Re: Solar powered computers
You said: Why can't they put out a hand-held calculator that will do everything my P133 will do, and sell it for $100? I'd also like it to be solar-powered, because I don't like to change the batteries.
You may have been kidding around here, but I think this is a really powerful concept.
The greatest area of computing industry growth may be in the 95% of the world that doesn't yet have computers. Kind of obvious, when stated like that.
What's the single most profound, productive, yet underutilized natural resource in the world?
People.
But 4 billion people don't have access to the other tools and resources needed to elevate them to a higher use of their human faculties.
Enter the solar powered computer.
The potential of this product is mind boggling. What if a company with the size and R&D might of Intel exerted their ballyhooed enterpreneurial agility (a claim of which I'm frankly skeptical) and massively reallocated their muscle toward developing smaller, cheaper, more integrated, power-efficient chips instead of bigger, hotter, speedier chips that no one really wants right now?
What if you could put a 486 with 32MB of flash RAM in a package the size of a PalmPilot that was solar powered? And it cost $400?
I tell you what, I would take a large long position in the company that could pull that off. Heck, I would join up.
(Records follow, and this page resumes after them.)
(** ** The class hierarchy, end to end *)

(** X8.  Each class of the hierarchy is answered, in either mode, with its own
    status code, the symbolic code of that status and its message as
    given: 401 UNAUTHORIZED, 403 FORBIDDEN, 409 CONFLICT, 400 BAD_REQUEST
    and, for [InternalServerError], 500 SERVER_ERROR with the message
    exposed. *)
Theorem hierarchy_answers rt req message :
  answers rt (AuthenticationError rt message) req 401 "UNAUTHORIZED"
    (orDefault message "Authentication failed") /\
  answers rt (AuthorizationError rt message) req 403 "FORBIDDEN"
    (orDefault message "You are not authorized to perform this action") /\
  answers rt (ConflictError rt message) req 409 "CONFLICT"
    (orDefault message "Resource already exists") /\
  answers rt (BadRequestError rt message) req 400 "BAD_REQUEST"
    (orDefault message "Bad request") /\
  answers rt (InternalServerError rt message) req 500 "SERVER_ERROR"
    (orDefault message "Internal server error").
Proof.
  repeat split; apply answers_AppError; try discriminate; reflexivity.
Qed.

(** X9.  An [AppError] made with status 0 is answered with status 500: the
    defaults take 0 for a missing status. *)
Theorem zero_status_becomes_500 rt req message :
  answers rt (AppError rt message (Some 0)) req 500 "SERVER_ERROR" message.
Proof.
  unfold answers, globalErrorHandler, setDefaults. simpl.
  unfold respond, sendErrorDev, sendErrorProd.
  destruct (is_str (NODE_ENV rt) "development") eqn:D; simpl;
    eexists; eexists; repeat split.
Qed.

(** ** "find" in a message *)

Lemma prefix_cons (a c : ascii) (p t : string) :
  String.prefix (String a p) (String c t)
  = if Ascii.ascii_dec a c then String.prefix p t else false.
Proof. reflexivity. Qed.
(** The transfer step starts one transfer when the path is missing or
    overwriting is forced, none otherwise. *)
Lemma transfer_step_net_calls remote path force w :
  net_calls (snd (transfer_step remote path force w))
  = net_calls w + (if negb (exists_in (fs w) path) || force then 1 else 0).
Proof.
  destruct (negb (exists_in (fs w) path) || force) eqn:H.
  - rewrite transfer_step_due by exact H.
    destruct (net w (url remote)) as [body|info [part|]];
      [| |unfold net_calls; cbn; lia].
    + destruct (write_file_cases path body (log (EUrlretrieve (url remote) path) w))
        as [(e & -> & _)|[-> _]]; unfold net_calls; cbn; lia.
    + destruct (write_file_cases path part (log (EUrlretrieve (url remote) path) w))
        as [(e & -> & _)|[-> _]]; unfold net_calls; cbn; lia.
  - unfold transfer_step, bind, path_exists. rewrite H. cbn. lia.
Qed.

(** When the transfer step raises, there was one request and the failure
    was reported; the transfer itself failed, or the path could not be
    opened for writing and is no file. *)
Lemma transfer_step_raise remote path force w e w' :
  transfer_step remote path force w = (Raise e, w') ->
  events w' = EPrint (msg_download_failed (url remote))
              :: EUrlretrieve (url remote) path :: events w
  /\ ((exists info part, net w (url remote) = Failed info part /\ e = Exn URLError info)
      \/ path = ""%string \/ forall c, fs w' !! path <> Some (File c)).
Proof.
  destruct (negb (exists_in (fs w) path) || force) eqn:H.
  - rewrite transfer_step_due by exact H.
    destruct (net w (url remote)) as [body|info [part|]].
    + destruct (write_file_cases path body (log (EUrlretrieve (url remote) path) w))
        as [(e' & -> & Hn)|[-> _]]; [|discriminate].
      intros [= <- <-]. cbn. split; [reflexivity|]. right. exact Hn.
    + destruct (write_file_cases path part (log (EUrlretrieve (url remote) path) w))
        as [(e' & -> & Hn)|[-> _]]; intros [= <- <-]; cbn; (split; [reflexivity|]).
      * right. exact Hn.
      * left. eauto.
    + intros [= <- <-]. cbn. split; [reflexivity|]. left. eauto.
  - unfold transfer_step, bind, path_exists. rewrite H. discriminate.
Qed.

(** The transfer step changes the file system at the download path only,
    and never where a directory is. *)
Lemma transfer_step_fs remote path force w :
  fs (snd (transfer_step remote path force w)) = fs w
  \/ exists data, fs (snd (transfer_step remote path force w))
                  = <[path := File data]> (fs w)
                  /\ fs w !! path <> Some Dir.
Proof.
  destruct (negb (exists_in (fs w) path) || force) eqn:H.
  - rewrite transfer_step_due by exact H.
    destruct (net w (url remote)) as [body|info [part|]]; [| |now left].
    + destruct (write_file_cases path body (log (EUrlretrieve (url remote) path) w))
        as [(e' & -> & Hn)|(-> & _ & Hd)]; [now left|].
      right. exists body. split; [reflexivity | exact Hd].
    + destruct (write_file_cases path part (log (EUrlretrieve (url remote) path) w))
        as [(e' & -> & Hn)|(-> & _ & Hd)]; [now left|].
      right. exists part. split; [reflexivity | exact Hd].
  - unfold transfer_step, bind, path_exists. rewrite H. now left.
Qed.

Lemma download_from_remote_fs remote save_dir force w :
  let m1 := fs (snd (ensure (download_dir_of remote save_dir) w)) in
  let r := download_from_remote remote save_dir force w in
  fs (snd r) = m1
  \/ exists data, fs (snd r) = <[download_path_of remote save_dir := File data]> m1
                  /\ m1 !! download_path_of remote save_dir <> Some Dir.
Proof.
  cbv zeta. rewrite download_from_remote_steps.
  destruct (ensure _ w) as [[[]|e] w1]; [|now left]. unfold bind.
  pose proof (transfer_step_fs remote (download_path_of remote save_dir) force w1) as H.
  destruct (transfer_step _ _ _ _) as [[[]|e] w2]; cbn [snd fs with_fs] in *.
  - now rewrite verify_step_world.
  - exact H.
Qed.

(** No call takes a file or a directory away. *)
Lemma download_from_remote_grows remote save_dir force w :
  grows (fs w) (fs (snd (download_from_remote remote save_dir force w))).
Proof.
  pose proof (dirs_added_grows _ _ (ensure_dirs_added (download_dir_of remote save_dir) w))
    as G.
  destruct (download_from_remote_fs remote save_dir force w) as [->|(data & -> & Hd)];
    [exact G|].
  eapply grows_trans; [exact G|]. split.
  - intros q [c Hc]. destruct (decide (download_path_of remote save_dir = q)) as [->|N].
    + exists data. apply lookup_insert_eq.
    + exists c. now rewrite lookup_insert_ne.
  - intros q Hq. rewrite lookup_insert_ne; [exact Hq | congruence].
Qed.


Lemma msg_download_failed_url (u : string) :
  PyStr.contains u (msg_download_failed u) = true.
Proof.
  unfold msg_download_failed. do 2 apply contains_app_r. apply contains_head.
Qed.

(** A call that returns has verified the file it returns. *)
Lemma download_from_remote_ok remote save_dir force w p :
  fst (download_from_remote remote save_dir force w) = Ok p ->
  made (download_dir_of remote save_dir) w
  /\ p = download_path_of remote save_dir
  /\ exists c, fs (snd (download_from_remote remote save_dir force w)) !! p = Some (File c)
               /\ md5_hex c = checksum remote.
Proof.
  rewrite download_from_remote_steps. unfold made.
  destruct (ensure _ w) as [[[]|e] w1]; [|discriminate]. unfold bind.
  destruct (transfer_step _ _ _ _) as [[[]|e] w2]; [|discriminate].
  intros H. pose proof (verify_step_world remote (download_path_of remote save_dir) w2) as Hw.
  apply verify_step_ok in H as (-> & c & Hc & Hd).
  split; [reflexivity|]. split; [reflexivity|]. exists c. now rewrite Hw.
Qed.

Lemma download_from_remote_net_calls remote save_dir force w :
  net_calls (snd (download_from_remote remote save_dir force w))
  = net_calls w
    + (if madeb (download_dir_of remote save_dir) w
          && (negb (exists_in (fs (snd (ensure (download_dir_of remote save_dir) w)))
                              (download_path_of remote save_dir)) || force)
       then 1 else 0).
Proof.
  rewrite download_from_remote_steps. unfold madeb.
  pose proof (ensure_net_calls (download_dir_of remote save_dir) w) as He.
  destruct (ensure _ w) as [[[]|e] w1]; cbn [fst snd andb] in *; [|lia].
  unfold bind.
  pose proof (transfer_step_net_calls remote (download_path_of remote save_dir) force w1)
    as H.
  destruct (transfer_step _ _ _ _) as [[[]|e] w2]; cbn [snd fst] in *.
  - rewrite verify_step_world. lia.
  - lia.
Qed.

(** The download path of a well-named file is longer than the download
    directory: making the directory does not touch it. *)
Lemma ensure_download_path remote save_dir w :
  well_named remote ->
  fs (snd (ensure (download_dir_of remote save_dir) w)) !! download_path_of remote save_dir
  = fs w !! download_path_of remote save_dir
  /\ exists_in (fs (snd (ensure (download_dir_of remote save_dir) w)))
               (download_path_of remote save_dir)
     = exists_in (fs w) (download_path_of remote save_dir).
Proof.
  intros [Hne Hrel].
  pose proof (join_longer (download_dir_of remote save_dir) (filename remote) Hne Hrel).
  split; [now apply ensure_longer | now apply ensure_longer_exists].
Qed.

Lemma join_nonempty (a b : string) : a <> ""%string -> OsPath.join a b <> ""%string.
Proof.
  intros Ha. unfold OsPath.join. unfold PyStr.startswith.
  destruct (String.prefix _ b) eqn:E; [destruct b; [discriminate | discriminate]|].
  destruct (_ || _); destruct a; (now destruct Ha) || discriminate.
Qed.

Lemma download_path_nonempty remote save_dir w :
  made (download_dir_of remote save_dir) w ->
  download_path_of remote save_dir <> ""%string.
Proof. intros H. apply join_nonempty. exact (made_nonempty _ _ H). Qed.

(** After a call that made the download directory, the directory is
    there. *)
Lemma download_dir_stays remote save_dir force w :
  made (download_dir_of remote save_dir) w ->
  exists_in (fs (snd (download_from_remote remote save_dir force w)))
            (download_dir_of remote save_dir) = true.
Proof.
  intros Hm. pose proof (ensure_made_exists _ _ Hm) as He.
  destruct (download_from_remote_fs remote save_dir force w) as [->|(data & -> & Hd)];
    [exact He|].
  eapply exists_in_grows; [|exact He]. split.
  - intros q [c Hc]. destruct (decide (download_path_of remote save_dir = q)) as [->|N].
    + exists data. apply lookup_insert_eq.
    + exists c. now rewrite lookup_insert_ne.
  - intros q Hq. rewrite lookup_insert_ne; [exact Hq | congruence].
Qed.

(** A call without forcing, on a file that is there. *)
Lemma download_from_remote_again remote save_dir w c :
  exists_in (fs w) (download_dir_of remote save_dir) = true ->
  fs w !! download_path_of remote save_dir = Some (File c) ->
  download_from_remote remote save_dir false w
  = (if String.eqb (checksum remote) (md5_hex c)
     then Ok (download_path_of remote save_dir)
     else Raise (Exn IOError (msg_checksum (download_path_of remote save_dir)
                                           (md5_hex c) (checksum remote))), w).
Proof.
  intros Hd H. rewrite download_from_remote_steps, (ensure_noop _ _ Hd).
  unfold bind. rewrite transfer_step_skip.
  - now apply verify_step_file.
  - apply (exists_in_raw _ _ (File c)); [|exact H].
    apply join_nonempty. now apply exists_in_nonempty in Hd.
Qed.
(** C10. A cached token whose expiry has passed is not looked at by
    [_crm_request]: the token is no longer valid for [_has_valid_token], yet
    the request is sent with that token as the bearer header, and the result
    is whatever the answer maps to; a 401 answer becomes the token-expired
    failure. *)
Theorem stale_token_is_sent_anyway :
  forall tok expires flag now net endpoint method body,
    truthy tok = true ->
    (expires <= now)%Z ->
    let st := {| _access_token := tok; _token_expires_at := expires;
                 _is_authenticating := flag |} in
    let req := {| req_method := method;
                  req_url := _url CRM_BASE_URL endpoint;
                  req_headers := [("Content-Type", "application/json");
                                  ("Authorization", "Bearer " ^ str py_repr tok)];
                  req_json := if method =? "GET" then PNone else body;
                  req_timeout := 10 |} in
    _has_valid_token st now = false
    /\ crm_request st net endpoint method body = (crm_response (net req), [req])
    /\ (forall text json,
          net req = HttpResponse 401 text json ->
          fst (crm_request st net endpoint method body)
          = PDict [("success", PBool false);
                   ("error", PStr "CRM token expired — restart agent to refresh")]).
Proof.
  intros tok expires flag now net endpoint method body Htok Hexp st req.
  assert (Hreq : crm_call CRM_BASE_URL py_repr st endpoint method body = req).
  { unfold crm_call, _auth_headers, st, req; simpl. now rewrite Htok. }
  split; [|split].
  - unfold _has_valid_token, st; simpl.
    replace (now <? expires)%Z with false by (symmetry; apply Z.ltb_ge; exact Hexp).
    apply andb_false_r.
  - rewrite crm_request_with_token by exact Htok. now rewrite Hreq.
  - intros text json Hnet.
    rewrite crm_request_with_token by exact Htok. rewrite Hreq, Hnet. reflexivity.
Qed.

End Gateway.

Lemma stale_token_is_sent_anyway_witness :
  let st := {| _access_token := PStr "tok"; _token_expires_at := 3000000;
               _is_authenticating := false |} in
  let net := fun _ : http_request => HttpResponse 401 "" (Ok PNone) in
  _has_valid_token st 3000001 = false
  /\ snd (_crm_request "https://crm.tripandevent.com/api" (fun _ => "") st net
            "packages" "GET" PNone)
     = [ {| req_method := "GET";
            req_url := "https://crm.tripandevent.com/api/packages";
            req_headers := [("Content-Type", "application/json");
                            ("Authorization", "Bearer tok")];
            req_json := PNone;
            req_timeout := 10 |} ].
Proof.
  destruct (stale_token_is_sent_anyway "https://crm.tripandevent.com/api" (fun _ => "")
              (PStr "tok") 3000000 false 3000001
              (fun _ => HttpResponse 401 "" (Ok PNone)) "packages" "GET" PNone
              eq_refl ltac:(lia)) as (Hvalid & Hsent & _).
  split; [exact Hvalid|].
  cbv zeta. rewrite Hsent. reflexivity.
Defined.

Lemma no_token_fails_fast_without_login_witness :
  _crm_request "https://crm.tripandevent.com/api" (fun _ => "")
    {| _access_token := PNone; _token_expires_at := 0; _is_authenticating := false |}
    (fun _ => HttpResponse 200 "{}" (Ok (PDict []))) "packages" "GET" PNone
  = (PDict [("success", PBool false);
            ("error", PStr "CRM not authenticated (token missing)")], []).
Proof.
  destruct (no_token_fails_fast_without_login "https://crm.tripandevent.com/api"
              (fun _ => "") (fun _ => "")) as (H & _).
  apply H. reflexivity.
Defined.

(* ----------------------------------------------------------------- *)
(** *** find_packages: the duration filter *)

Section Operations.

Variables CRM_BASE_URL : string.
Variable urlencode : list (string * value) -> string.
Variable py_repr : value -> string.

(** The filters in front of the nights range use other keys. *)
Lemma filters_before_nights (params : list (string * value)) (k : string) :
  k = "minNights" \/ k = "maxNights" ->
  lookup (find_packages_filters py_repr params) k = None.
Proof.
  intros Hk. unfold find_packages_filters, add_str_param. cbv zeta.
  repeat match goal with
         | |- context [if truthy ?v then _ else _] => destruct (truthy v)
         end;
    rewrite ?lookup_app; destruct Hk as [-> | ->]; reflexivity.
Qed.

Lemma max_1_int (z : Z) : max_1 (PInt z) = PInt (Z.max 1 z).
Proof.
  unfold max_1. destruct (Z.ltb_spec 1 z); f_equal; lia.
Qed.

Lemma query_with_nights (params : list (string * value)) (n : Z) :
  (0 < n)%Z ->
  dict_get params "nights" PNone = PInt n ->
  find_packages_query py_repr params
  = Ok ((find_packages_filters py_repr params
         ++ [("minNights", PStr (PyStr.of_Z (Z.max 1 (n - 1))));
             ("maxNights", PStr (PyStr.of_Z (n + 1)))])
        ++ [("limit", PStr (str py_repr (dict_get params "limit" (PInt 5))))]).
Proof.
  intros Hpos Hn. unfold find_packages_query. rewrite Hn.
  assert (Ht : truthy (PInt n) = true).
  { simpl. destruct (Z.eqb_spec n 0); [lia | reflexivity]. }
  rewrite Ht. unfold nights_range. cbn [minus_one plus_one bind].
  rewrite max_1_int. reflexivity.
Qed.

(** C7, as the code has it. For a positive duration [n] the query carries
    [minNights = max(1, n - 1)] and [maxNights = n + 1], and these go into
    the URL of the request; from two nights on this is the range
    [n - 1 .. n + 1], and for one night the lower bound stays at 1. *)
Theorem duration_filter_range :
  forall params n,
    (0 < n)%Z ->
    dict_get params "nights" PNone = PInt n ->
    exists q,
      find_packages_query py_repr params = Ok q
      /\ lookup q "minNights" = Some (PStr (PyStr.of_Z (Z.max 1 (n - 1))))
      /\ lookup q "maxNights" = Some (PStr (PyStr.of_Z (n + 1)))
      /\ ((2 <= n)%Z -> lookup q "minNights" = Some (PStr (PyStr.of_Z (n - 1))))
      /\ (forall st net,
            truthy (_access_token st) = true ->
            map req_url (snd (find_packages CRM_BASE_URL urlencode py_repr st net params))
            = [_url CRM_BASE_URL ("packages?" ^ urlencode q)]).
Proof.
  intros params n Hpos Hn.
  eexists. split; [apply (query_with_nights params n Hpos Hn)|].
  assert (Hmin : forall k, lookup (find_packages_filters py_repr params) k = None ->
                   forall (r l : list (string * value)),
                   lookup ((find_packages_filters py_repr params ++ r) ++ l) k
                   = match lookup r k with Some v => Some v | None => lookup l k end).
  { intros k Hk r l. now rewrite !lookup_app, Hk. }
  split; [|split; [|split]].
  - rewrite Hmin by (apply filters_before_nights; now left). reflexivity.
  - rewrite Hmin by (apply filters_before_nights; now right). reflexivity.
  - intros H2. rewrite Hmin by (apply filters_before_nights; now left).
    rewrite Z.max_r by lia. reflexivity.
  - intros st net Htok. unfold find_packages.
    rewrite (query_with_nights params n Hpos Hn).
    unfold _crm_request. rewrite Htok. cbn [negb snd map req_url crm_call].
    unfold find_packages_endpoint.
    match goal with
    | |- context [match ?l ++ [?x] with [] => _ | _ :: _ => _ end] =>
        destruct (l ++ [x]) eqn:E; [now apply app_eq_nil in E | reflexivity]
    end.
Qed.

End Operations.

Lemma duration_filter_range_witness :
  exists q,
    find_packages_query (fun _ => "") [("query", PStr "goa"); ("nights", PInt 3)] = Ok q
    /\ lookup q "minNights" = Some (PStr "2")
    /\ lookup q "maxNights" = Some (PStr "4").
Proof.
  destruct (duration_filter_range "https://crm.tripandevent.com/api" (fun _ => "")
              (fun _ => "") [("query", PStr "goa"); ("nights", PInt 3)] 3
              ltac:(lia) eq_refl) as (q & Hq & Hmin & Hmax & _).
  exists q. repeat split; assumption.
Defined.
Lemma anomaly_reachable_once (w : world (AnomalyModel E)) :
  reachable w ->
  (fit_calls w = 0%nat /\ dump_calls w = 0%nat) \/
  (fit_calls w = 1%nat /\ dump_calls w = 1%nat /\
   disk w = Some (joblib_dump fit_synthetic)).
Proof.
  assert (Hens : forall w0 : world (AnomalyModel E),
             ((fit_calls w0 = 0%nat /\ dump_calls w0 = 0%nat) \/
              (fit_calls w0 = 1%nat /\ dump_calls w0 = 1%nat /\
               disk w0 = Some (joblib_dump fit_synthetic))) ->
             (fit_calls (ensure_trained w0) = 0%nat /\
              dump_calls (ensure_trained w0) = 0%nat) \/
             (fit_calls (ensure_trained w0) = 1%nat /\
              dump_calls (ensure_trained w0) = 1%nat /\
              disk (ensure_trained w0) = Some (joblib_dump fit_synthetic))).
  { intros w0 H0. unfold ensure_trained.
    destruct (is_trained (self w0)); [exact H0|].
    apply anomaly_load_or_train_once, H0. }
  induction 1 as [d | w _ IH | w f _ IH | w f _ IH | w f th _ IH].
  - left. split; reflexivity.
  - apply anomaly_load_or_train_once, IH.
  - apply Hens, IH.
  - cbn. apply Hens, Hens, IH.
  - unfold flag_anomalies. cbn. apply Hens, IH.
Qed.

End AnomalyOnce.

(** X1. A wrapper trains at most once.  With an artifact format that
    round-trips, in every state that the constructor and the methods reach
    [model.fit] has run at most once and [joblib.dump] exactly as often;
    once it has run, the artifact on disk is the dump of the synthetic
    estimator. *)
Theorem trains_at_most_once
    {Er : Type} {Jr : Joblib Er} {Cr : Risk.Classifier Er}
    {Ec : Type} {Jc : Joblib Ec} {Cc : Churn.Regressor Ec}
    {Ea : Type} {Ja : Joblib Ea} {Ca : Anomaly.Forest Ea} :
  round_trip Er -> round_trip Ec -> round_trip Ea ->
  (forall w : world (Risk.RiskModel Er), Risk.reachable w ->
     (fit_calls w <= 1)%nat /\ dump_calls w = fit_calls w /\
     (fit_calls w = 1%nat -> disk w = Some (joblib_dump Risk.fit_synthetic))) /\
  (forall w : world (Churn.ChurnModel Ec), Churn.reachable w ->
     (fit_calls w <= 1)%nat /\ dump_calls w = fit_calls w /\
     (fit_calls w = 1%nat -> disk w = Some (joblib_dump Churn.fit_synthetic))) /\
  (forall w : world (Anomaly.AnomalyModel Ea), Anomaly.reachable w ->
     (fit_calls w <= 1)%nat /\ dump_calls w = fit_calls w /\
     (fit_calls w = 1%nat -> disk w = Some (joblib_dump Anomaly.fit_synthetic))).
Proof.
  intros RTr RTc RTa.
  split; [|split]; intros w Hr.
  - destruct (risk_reachable_once RTr w Hr) as [[Hf Hd] | (Hf & Hd & Hdisk)];
      rewrite Hf, Hd; repeat split; auto; discriminate.
  - destruct (churn_reachable_once RTc w Hr) as [[Hf Hd] | (Hf & Hd & Hdisk)];
      rewrite Hf, Hd; repeat split; auto; discriminate.
  - destruct (anomaly_reachable_once RTa w Hr) as [[Hf Hd] | (Hf & Hd & Hdisk)];
      rewrite Hf, Hd; repeat split; auto; discriminate.
Qed.

(** Training endpoint, two predictions and the endpoint again, from an
    empty model directory: one training, one write. *)
Lemma trains_at_most_once_witness :
  round_trip unit /\
  let w := Risk.load_or_train
             (snd (Risk.predict
                (snd (Risk.get_feature_importance
                   (Risk.load_or_train Stub.risk_model)
                   (Array2 8 [[1; 2; 3; 4; 5; 6; 7; 8]])))
                (Array2 8 [[1; 2; 3; 4; 5; 6; 7; 8]]))) in
  Risk.reachable w /\
  (fit_calls w <= 1)%nat /\ dump_calls w = fit_calls w /\
  (fit_calls w = 1%nat -> disk w = Some (joblib_dump Risk.fit_synthetic)) /\
  fit_calls w = 1%nat.
Proof.
  split; [exact stub_round_trip|]. cbv zeta.
  assert (Hr : Risk.reachable
                 (Risk.load_or_train
                    (snd (Risk.predict
                       (snd (Risk.get_feature_importance
                          (Risk.load_or_train Stub.risk_model)
                          (Array2 8 [[1; 2; 3; 4; 5; 6; 7; 8]])))
                       (Array2 8 [[1; 2; 3; 4; 5; 6; 7; 8]]))))).
  { apply Risk.reach_load_or_train, Risk.reach_predict,
      Risk.reach_get_feature_importance, Risk.reach_load_or_train,
      Risk.reach_init. }
  split; [exact Hr|].
  destruct (trains_at_most_once (Er := unit) (Ec := unit) (Ea := unit)
              stub_round_trip stub_round_trip stub_round_trip)
    as (H & _ & _).
  destruct (H _ Hr) as (H1 & H2 & H3).
  split; [exact H1|]. split; [exact H2|]. split; [exact H3|]. reflexivity.
Defined.

(** ** Ready wrappers *)

Section RiskScores.

Import Risk.
Context {E : Type} {J : Joblib E} {C : Classifier E}.

(** The column that [predict] reads: the second of two, else the first. *)
Lemma risk_predict_scores (w : world (RiskModel E)) (rows : list (list Q))
    (m : E) :
  model (self (ensure_trained w)) = Some m ->
  predict w (Array2 8 rows)
  = (Ok (map (fun r => nth (if Nat.eqb (fst (predict_proba m rows)) 2
                            then 1 else 0)%nat r 0)
             (snd (predict_proba m rows))),
     ensure_trained w).
Proof.
  intro Hm. unfold predict, the_model.
  cbn [shape1 bind Nat.eqb negb rows_of]. rewrite Hm. cbn [bind].
  unfold column.
  destruct (Nat.eqb (fst (predict_proba m rows)) 2) eqn:Ek.
  - apply Nat.eqb_eq in Ek. rewrite Ek. reflexivity.
  - pose proof (n_classes_pos m rows) as Hpos.
    apply Nat.ltb_lt in Hpos. rewrite Hpos. reflexivity.
Qed.

End RiskScores.

(** X2. In every state that the constructor and the methods reach, the
    guard leaves the wrapper trained and holding an estimator (the risk
    wrapper its importances too), so that [predict] on a batch of the right
    arity finds what it needs: on the risk and churn wrappers it returns
    scores, the churn scores being the estimator's predictions clipped. *)
Theorem reachable_wrapper_ready
    {Er : Type} {Jr : Joblib Er} {Cr : Risk.Classifier Er}
    {Ec : Type} {Jc : Joblib Ec} {Cc : Churn.Regressor Ec}
    {Ea : Type} {Ja : Joblib Ea} {Ca : Anomaly.Forest Ea} :
  (forall (w : world (Risk.RiskModel Er)) (rows : list (list Q)),
     Risk.reachable w ->
     exists m scores,
       Risk.is_trained (self (Risk.ensure_trained w)) = true /\
       Risk.model (self (Risk.ensure_trained w)) = Some m /\
       Risk.feature_importances_ (self (Risk.ensure_trained w))
         = Some (Risk.feature_importances m) /\
       Risk.predict w (Array2 8 rows) = (Ok scores, Risk.ensure_trained w)) /\
  (forall (w : world (Churn.ChurnModel Ec)) (rows : list (list Q)),
     Churn.reachable w ->
     exists m,
       Churn.is_trained (self (Churn.ensure_trained w)) = true /\
       Churn.model (self (Churn.ensure_trained w)) = Some m /\
       Churn.predict w (Array2 4 rows)
         = (Ok (np_clip (Churn.model_predict m rows) 0 1),
            Churn.ensure_trained w)) /\
  (forall w : world (Anomaly.AnomalyModel Ea),
     Anomaly.reachable w ->
     exists m,
       Anomaly.is_trained (self (Anomaly.ensure_trained w)) = true /\
       Anomaly.model (self (Anomaly.ensure_trained w)) = Some m).
Proof.
  split; [|split].
  - intros w rows Hr.
    destruct (risk_guard_ready w Hr) as (m & Hm & Hfi).
    exists m. eexists.
    split; [apply risk_ensure_trained_trained|].
    split; [exact Hm|]. split; [exact Hfi|].
    exact (risk_predict_scores w rows m Hm).
  - intros w rows Hr.
    destruct (churn_guard_ready w Hr) as (m & Hm).
    exists m. split; [apply churn_ensure_trained_trained|].
    split; [exact Hm|].
    unfold Churn.predict, Churn.the_model. cbn [shape1 bind Nat.eqb negb].
    rewrite Hm. reflexivity.
  - intros w Hr.
    destruct (anomaly_guard_ready w Hr) as (m & Hm).
    exists m. split; [apply anomaly_ensure_trained_trained | exact Hm].
Qed.
(** The parser itself belongs to the standard library; the handlers are
    embedded over any implementation of it. *)
Class NetMail : Type := {
  mail_Message : Type;
  mail_Header : Type;
  mail_ReadMessage : string -> error + mail_Message;
  Header : mail_Message -> mail_Header;
  Get : mail_Header -> string -> string;
  mail_ParseAddress : string -> error + mail_Address;
  mail_ParseDate : string -> error + time_Time
}.

(** ** The S3 client interface ([s3.go]) *)

Record GetObjectInput : Type := mkGetObjectInput {
  get_Bucket : string;
  get_Key : string
}.

Record GetObjectOutput : Type := mkGetObjectOutput {
  Body : Reader
}.

Inductive ServerSideEncryption : Type :=
| ServerSideEncryptionNone
| ServerSideEncryptionAes256
| ServerSideEncryptionAwsKms.

Record PutObjectInput : Type := mkPutObjectInput {
  put_Bucket : string;
  put_Key : string;
  put_Body : Reader;
  put_ServerSideEncryption : ServerSideEncryption
}.

(** The bytes an S3 service receives when it consumes the request body. *)
Definition body_bytes (params : PutObjectInput) : string :=
  fst (fst (io_ReadAll (put_Body params))).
The magic of software is, once a piece of code is written, transportation costs are nearly zero. If you, LARRY KUZNETS, write a beautiful piece of code, everybody in the world that can run that code can benefit.
Now, with a cheap solar powered computer, you've opened up this productivity option to 4 BILLION PEOPLE that didn't have it before. Not only can the contribute, but they also become consumers. The ultimate economic bootstrap!